Future Trends in the Use of Computer

Future Trends in the Use of Computer Technology in Surgery

The rapid levels of innovation occurring in the field of Computer Assisted Surgery (CAS) are leading to significantly greater levels of accuracy, patient care success, and lower costs of outpatient surgery treatment programs for hospitals and care centers. The intent of this paper is to analyze the future direction of CAS and its implications on the quality of healthcare and its associated costs. At a strategic level, the pace of innovation in CAS-based image processing and surgical navigation continues to accelerate with forecasts showing an adoption rate over 35% or more per year through 2015 (Bohn, Korb, Burgert, 2008).
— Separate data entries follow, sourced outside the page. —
(** What an attempt reports: the error of the choice of an engine, or what the runner returned. *)
Definition attempt_reports (t : BrowserTask) (path text : string) (v : BrowserViewport) (cancel : option Z) (runID : string)
    (w : World (G := G)) (r : browserViewportResult) : Prop :=
  match embeddedEngineFactory t with
  | Err e => vr_reqError r = e /\ run_ok r = false
  | Ok engine =>
      exists res w', DialScript.Run (H0 := with_file path text) (run_context t cancel (w_time w)) (run_options t path v engine) runID w = Some (res, w') /\
        runner_outcome (with_file path text) path res /\ vr_reqError r = "" /\
        run_ok r = match result_json res with EncodeFails => false | _ => r_Success res end /\
        (result_json res = RoundTrips -> dr_Steps (vr_result r) = r_Steps res)
  end.

Lemma embedded_ok t path text v cancel runID (w : World (G := G)) : path <> "" ->
  exists r w', runBrowserDialEmbedded t path text v cancel runID w = Some (r, w') /\ attempt_reports t path text v cancel runID w r.
Proof.
  intros Hp. unfold runBrowserDialEmbedded, attempt_reports, run_ok. destruct (embeddedEngineFactory t) as [engine|e] eqn:Ee; cbv zeta.
  - destruct (run_total (with_file path text) (run_context t cancel (w_time w)) (run_options t path v engine) runID w Hp) as (r & w' & E & Hg).
    rewrite E. eexists _, _. split; [done|]. simpl. unfold constant. exists r, w'. split_and!; [done|done|done|..];
      unfold browserDialRunFromEmbedded; destruct (result_json r); done.
  - eexists _, _. split; [done|]. simpl. unfold constant. split; [done|].
    apply andb_false_r.
Qed.

Lemma show_records_same many records r :
  vr_attempts (show_records many records r) = vr_attempts r /\ vr_result (show_records many records r) = vr_result r /\
  run_ok (show_records many records r) = run_ok r /\ isBrowserParseFailure (show_records many records r) = isBrowserParseFailure r.
Proof. unfold show_records. by destruct (_ && _). Qed.

(** The attempts from one on failed, and not for the text of the script, up to another one
    that is due after a pause. *)
Inductive view_failed (t : BrowserTask) (path text : string) (v : BrowserViewport) (cancel : option Z) (runID : nat -> string)
    : Z -> World (G := G) -> Z -> World -> Prop :=
| VF_here n w : view_failed t path text v cancel runID n w n w
| VF_next n w r w1 m w0 :
    runBrowserDialEmbedded t path text v cancel (runID (Z.to_nat n)) w = Some (r, w1) ->
    run_ok r = false -> isBrowserParseFailure r = false ->
    view_failed t path text v cancel runID (n + 1) w1{{w_time := w_time w1 + retryInterval t}} m w0 ->
    view_failed t path text v cancel runID n w m w0.

(** The result of the attempts from [n] on, [k] more at most, is what the last one reports; that is
    one which succeeded, or was refused for its text, or the last one there is. *)
Definition viewed (t : BrowserTask) (path text : string) (v : BrowserViewport) (cancel : option Z) (runID : nat -> string)
    (n k : Z) (w : World (G := G)) (r : browserViewportResult) : Prop :=
  n <= vr_attempts r <= n + k /\ (run_ok r = true \/ isBrowserParseFailure r = true \/ vr_attempts r = n + k) /\
  exists w0, view_failed t path text v cancel runID n w (vr_attempts r) w0 /\
    attempt_reports t path text v cancel (runID (Z.to_nat (vr_attempts r))) w0 r.

Lemma show_records_reports t path text v cancel runID w many records attempt r :
  attempt_reports t path text v cancel runID w r ->
  attempt_reports t path text v cancel runID w (show_records many records r{{vr_attempts := attempt}}).
Proof. unfold show_records. by destruct (_ && _). Qed.

Lemma view_attempts_ok t path text v cancel runID many n : path <> "" -> forall attempt records (w : World (G := G)),
  exists r w', view_attempts t path text v cancel runID many n attempt records w = Some (r, w') /\
    viewed t path text v cancel runID attempt (Z.of_nat n) w r.
Proof.
  intros Hp. induction n as [|n IH]; intros attempt records w; cbn [view_attempts];
    destruct (embedded_ok t path text v cancel (runID (Z.to_nat attempt)) w Hp) as (r & w1 & Er & Hg); rewrite Er;
    set (r1 := r{{vr_attempts := attempt}}); set (records1 := task_records r1 attempt records);
    apply (show_records_reports _ _ _ _ _ _ _ many records1 attempt) in Hg; fold r1 in Hg;
    destruct (show_records_same many records1 r1) as (S1 & S2 & S3 & S4); set (r2 := show_records many records1 r1) in *;
    change (vr_attempts r1) with attempt in S1; change (run_ok r1) with (run_ok r) in S3;
    change (isBrowserParseFailure r1) with (isBrowserParseFailure r) in S4.
  - exists r2, w1. split; [by destruct (run_ok r2 || isBrowserParseFailure r2)|].
    unfold viewed. rewrite S1. split; [lia|]. split; [right; right; lia|]. exists w. split; [apply VF_here|exact Hg].
  - destruct (run_ok r2 || isBrowserParseFailure r2) eqn:Es.
    + exists r2, w1. split; [done|]. unfold viewed. rewrite S1. split; [lia|].
      split; [apply orb_true_iff in Es as [->| ->]; eauto|]. exists w. split; [apply VF_here|exact Hg].
    + match goal with |- context [view_attempts _ _ _ _ _ _ _ n ?a ?r ?w] => destruct (IH a r w) as (r3 & w3 & E & B & F & w0 & C & Hg3) end.
      exists r3, w3. split; [exact E|]. split; [lia|]. split; [destruct F as [F|[F|F]]; [by left|by right; left|right; right; lia]|].
      exists w0. split; [|exact Hg3]. apply orb_false_iff in Es as [Es1 Es2]. eapply VF_next; [exact Er|congruence|congruence|exact C].
Qed.

Lemma retries_range t : 0 <= retries t <= 3.
Proof.
  unfold retries, clampBrowserRetryCount. destruct (RetryOptions t) as [r|]; [|done]. destruct (br_Enabled r); [|done].
  destruct (Z.ltb_spec (br_Count r) 0); [done|]. destruct (Z.ltb_spec 3 (br_Count r)); lia.
Qed.

Lemma add_json_other key r f k : k <> key -> add_json key r f !! k = f !! k.
Proof. intros Hk. unfold add_json. destruct r; [|done]. by rewrite lookup_insert_ne. Qed.

Lemma evidence_other t f k : existsb (String.eqb k) ["trace_id"; "steps"; "retry_records"; "browser_config_vars"] = false ->
  add_evidence t f !! k = f !! k.
Proof.
  simpl. rewrite !orb_false_iff, !String.eqb_neq. intros Hk. destruct_and! Hk. unfold add_evidence.
  destruct (browserConfigResultVars _); rewrite ?add_json_other by congruence;
    destruct (vr_retryRecords _); [destruct (dr_RetryRecords _)| |destruct (dr_RetryRecords _)|]; rewrite ?add_json_other by congruence;
    destruct (dr_TraceIDs _); by rewrite ?lookup_insert_ne by congruence.
Qed.

(** What the results of a task report. *)
Definition browser_reports (now : Z) (t : BrowserTask) : Prop :=
  let '(tags, fields) := browser_getResults now t in
  tags !! "status" = Some (if browser_ok t then if 1 <? vr_attempts (lastViewportResult t) then "RETRY_OK" else "OK"
                           else default "FAIL" ((Tags (browser_task t) ∪ cf_Tags (parsed t)) !! "status")) /\
  fields !! "success" = Some (FInt (if browser_ok t then 1 else -1)) /\
  fields !! "fail_reason" =
    if browser_ok t then None
    else Some (FStr (if isRunnerError t then browserSystemErrorMessage else String.concat ";" (fst (browser_checkResult t)))).

Lemma browser_reports_all now t : browser_reports now t.
Proof.
  unfold browser_reports, browser_getResults, add_verdict.
  assert (F : browser_fields t !! "success" = Some (FInt (-1)) /\ browser_fields t !! "fail_reason" = None).
  { unfold browser_fields. destruct (shown_viewport t) as [v|]; [destruct (_ && _)|]; by simplify_map_eq. }
  destruct F as [F1 F2]. destruct (browser_ok t).
  - rewrite !evidence_other by done. split_and!; by simplify_map_eq.
  - rewrite !evidence_other by done. split_and!; [|by simplify_map_eq|].
    + assert (B : forall m : tagmap, m !! "status" = Some "FAIL" ->
                (Tags (browser_task t) ∪ (cf_Tags (parsed t) ∪ m)) !! "status" =
                Some (default "FAIL" ((Tags (browser_task t) ∪ cf_Tags (parsed t)) !! "status"))).
      { intros m Hm. rewrite (assoc_L (∪)). by apply custom_tags. }
      unfold browser_tags. destruct (shown_viewport t) as [v|]; [rewrite lookup_insert_ne by done|]; apply B; by simplify_map_eq.
    + simplify_map_eq. unfold displayReasons, displayRunnerError. by destruct (isRunnerError t).
Qed.

End runs.

(** ** Instances *)

#[local] Existing Instance demo_std.

Definition demo_map (l : list (string * Node)) : Node :=
  mkNode MappingNode "" "" (flat_map (fun kv => [scalar "!!str" (fst kv); snd kv]) l) "".

Definition demo_seq (l : list Node) : Node := mkNode SequenceNode "" "" l "".

Definition text_node (s : string) : Node := scalar "!!str" s.

(** A script with a secure variable and two steps, one with a limit of its own. *)
Definition demo_root (secret : string) : Node :=
  demo_map
    [("config_vars", demo_seq [demo_map [("name", text_node "pw"); ("secure", scalar "!!bool" "true"); ("value", text_node secret)]]);
     ("steps", demo_seq [demo_map [("action", text_node "goto"); ("timeout_ms", scalar "!!int" "45000")]; demo_map [("action", text_node "click")]])].

(** The text of a configuration is the secret in it. *)
#[local] Instance demo_text : BrowserText := {
  yaml_node := fun s => Ok (mkNode DocumentNode "" "" [demo_root s] "");
  yaml_marshal := fun n => Ok (String.concat "," (map n_Value (n_Content (hd n (n_Content (hd n (n_Content (hd n (n_Content n)))))))));
  decode_int := fun n => match n_Value n with "300000" => Some 300000 | "60000" => Some 60000 | "45000" => Some 45000 | _ => None end%string;
  yaml_config := fun _ => Ok zero_config{{cf_Steps := [mkConfigStep "goto" "http://host" 0] }};
  result_json := fun _ => RoundTrips; steps_json := fun _ => Ok ""; retry_json := fun _ => Ok ""; vars_json := fun _ => Ok ""
}.

Definition demo_browser (config : string) : BrowserTask :=
  mkBrowser zero_task "" config None None (Some (mkBrowserRetry true 1 5)) 0 zero_run 0 "" "" None [].

#[local] Instance demo_browser_json : Json BrowserTask := { Unmarshal := fun s => Ok (demo_browser s); MarshalTask := BrowserConfigText }.

(** The two documents differ in the secret only. *)
Lemma demo_alike a b : alike (mkNode DocumentNode "" "" [demo_root a] "") (mkNode DocumentNode "" "" [demo_root b] "").
Proof.
  apply A_other; [done|]. apply NA_cons; [|apply NA_nil]. apply A_map. apply EA_vars; [done| |].
  - apply VSA_list. constructor; [|constructor]. apply VA_secret.
    + exists 1%nat, (scalar "!!bool" "true"). split; [|by left]. split; [by eexists|]. intros [|j] k y Hj He; [by destruct He as [[= <-] _]|lia].
    + exists 2%nat, (text_node a), (text_node b). split_and!; try done. split; [by eexists|].
      intros [|[|j]] k y Hj He; [by destruct He as [[= <-] _]..|lia].
  - apply EA_entry; [done| |by apply EA_end; simpl; lia].
    repeat first [apply A_map | apply A_other; [done|] | apply NA_nil | apply NA_cons | apply EA_entry; [done| |] | apply EA_end; simpl; lia].
Defined.

Lemma secure_values_hidden_witness : browser_getRawTask "hunter2" = browser_getRawTask "hunter3".
Proof.
  apply (@secure_values_hidden demo_std demo_text demo_browser_json (demo_browser "hunter2") "hunter3" "hunter2" "hunter3"
           (mkNode DocumentNode "" "" [demo_root "hunter2"] "") (mkNode DocumentNode "" "" [demo_root "hunter3"] "") eq_refl eq_refl);
    try reflexivity; try discriminate; [apply demo_alike|by eexists].
Defined.

Definition demo_normal : Node := Eval vm_compute in match normalize_root (demo_root "pw") with Ok n => n | Err _ => demo_root "" end.

Lemma demo_normalizes : normalize_root (demo_root "pw") = Ok demo_normal.
Proof. vm_compute. reflexivity. Qed.


Definition demo_script : Script :=
  mkBrowserScript "" "http://host" "" 0 ∅ [] false "" ∅ ∅ (mkScriptAuth "" []) []
    [mkScriptStep "" "goto" "" "" "" "" "" "" "" 0 false; mkScriptStep "" "assert_title" "" "" "" "" "up" "" "" 1000 false].

#[local] Instance demo_host : Host := {
  fmt_time := FormatInt; stack := ""; os_Hostname := "node"; path_Join := String.concat "/"; TempDir := "/tmp";
  path_Base := fun s => s; path_Abs := fun s => s; path_Ext := fun _ => ".yaml"; ReadFile := fun _ => Err "no file";
  script_json := fun _ => Err ""; script_yaml := fun _ => Ok demo_script; late_ticks := fun _ => 0%nat
}.

(** The state counts calls; the first engine does not start, and the title is there at the
    third time it is asked for. *)
#[local] Instance demo_engine : Browser nat := {
  b_new := fun _ _ _ _ n => ((if (n =? 0)%nat then Some (mkEngineErr "" "no engine" false) else None), 1000000%N, S n);
  b_close := fun n => n;
  b_call := fun o _ _ n => ((match o with Title => Ok (if (5 <? n)%nat then "up" else "starting") | _ => Ok "" end), 1000000%N, S n);
  b_dom := fun _ n => (Err (mkEngineErr "" "" false), 0%N, n); b_console := fun _ => []; b_network := fun _ => [];
  b_configure := fun _ => None; b_screenshot := fun _ => None; b_performance := fun _ => None
}.

Definition demo_browser_net : browser_net (G := nat) := mkBrowserNet (Ok "/tmp/script") (fun _ => None) None (fun _ => "run") (mkWorld 0 0%nat).

Definition demo_browser_after : BrowserTask := Eval vm_compute in snd (browser_run demo_browser_net (browser_clear (demo_browser "pw"))).

Lemma demo_browser_runs : browser_run demo_browser_net (browser_clear (demo_browser "pw")) = (Ok tt, demo_browser_after).
Proof. vm_compute. reflexivity. Qed.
Computer-Assisted Surgery Analysis and Predictions

The combined areas of image analysis and image processing, surgical navigation, pre- and post-operation planning, 3D imagery of organs and orthopedics, and the growth of computer-assisted radiology all are revolutionizing how computing technology is used in surgery today. There also continues to be the development of patient- and treatment-based taxonomies that define optimal cure levels by patient condition (Bohn, Korb, Burgert, 2008). These taxonomies are the system of record that unifies the diverse series of computing technologies together. Within the next ten years, the scope and extent of integration to these taxonomies or systems of record will dictate the economies of surgery and medical care globally (Vendruscolo, Martelli, 2001). The system of record will also be more graphically oriented that in the past, storing visual imagery of the patient, including time series analytics and measures of their progress on key aspects of treatment programs as well (Bohn, Korb, Burgert, 2008). In essence this first innovation in CAS will be the catalyst that propels all others, as this system of record will be critical for unifying data models, serving as the basis of analytics and continued data mining to determine the best possible cure or treatment programs for patients.
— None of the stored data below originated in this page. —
Definition parseDuration (s : string) : Res perr Unit :=
  parse_with "duration" s durationUnits
    [("na", NanoSecond); ("mic", MicroSecond); ("mil", MilliSecond); ("min", Minute); ("hour", Hour); ("sec", Second)].

Definition parseMemoryUnit (s : string) : Res perr Unit :=
  parse_with "memory" s memoryUnits
    [("k", KiloByte); ("m", MegaByte); ("g", GigaByte); ("t", TeraByte); ("p", PetaByte); ("byte", Byte)].

Definition ParseUnit (k : Kind) (s : string) : Res perr Unit :=
  match k with
  | Count => Ok CountUnit
  | Memory => parseMemoryUnit s
  | Duration => parseDuration s
  | UnknownKind => Err (PErr "unknown quantity kind")
  end.

Record Quantity := mkQuantity { q_Value : Z; q_Unit : Unit }.

(** [int64(math.Trunc(x))]: what amd64 makes of a number that does not fit. *)
Definition Trunc (x : spec_float) : Z :=
  let cut n := if (- 2 ^ 63 <=? n) && (n <? 2 ^ 63) then n else - 2 ^ 63 in
  match x with
  | S754_zero _ => 0
  | S754_finite neg m e =>
      let n := Z.shiftl (Z.pos m) e in cut (if neg then - n else n)
  | S754_infinity _ | S754_nan => - 2 ^ 63
  end.

Definition DoubleValueIn (q : Quantity) (target : Unit) : Res perr spec_float :=
  if decide (q_Unit q = target) then Ok (float_of_int (q_Value q))
  else if decide (unit_Kind (q_Unit q) = unit_Kind target) then
    Ok (fmul (float_of_int (q_Value q)) (fdiv (float_of_int (unit_Base (q_Unit q))) (float_of_int (unit_Base target))))
  else Err (PErr ("can not convert [" +:+ unit_Name (q_Unit q) +:+ "] to [" +:+ unit_Name target +:+ "], the kinds of the unit should be same")).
The area where CAS will experience the most disruptive levels of innovation however is in translating the 3D imagery into orthopedic replacements, including joints and bones (Deshmukh, Kuthe, Chaware, Vaibhav, Ingole, 2011). 3D modeling, driven through stereo-lithography, has for decades been able to create a plastic or polymer model of any item defined through vector-based coordinates using computer-assisted design (CAD) technology (Rigelsford, 2003). Using the 3D modeling techniques in CAS-based systems available now and in the future, physician teams will be able to create replacement bones and joints within hours, streamlining surgery and reducing hospital operating costs as well. All of these factors will also be driven by a continual series of improvements in 3D modeling of complex bone structures and their related prerequisites and dependencies throughout a patients' skeletal structure (Dobbe, Du Pre, Kloen, Blankevoort, Streekstra, 2011). These advances will also make it possible to complete total knee arthroplasty within a single session, also saving thousands of dollars in incremental costs while also alleviating pain to the patient (La Palombara, Fadda, Martelli, Marcacci, 1997). All of these areas combined are considered part of the rapid prototyping technology base that is also beginning to show the potential for creating hear values and cardiovascular devise as well (Singare, Lian, Wang, Wang, Liu, Li, Lu, 2009). The use of rapid prototyping will also be predicated on how effectively the data sets, collections of data in the systems of record, and associated taxonomies used for accessing and storing them are used (Bohn, Korb, Burgert, 2008). All of these factors taken together will define the growth trajectory of CAS in the short- and long-term.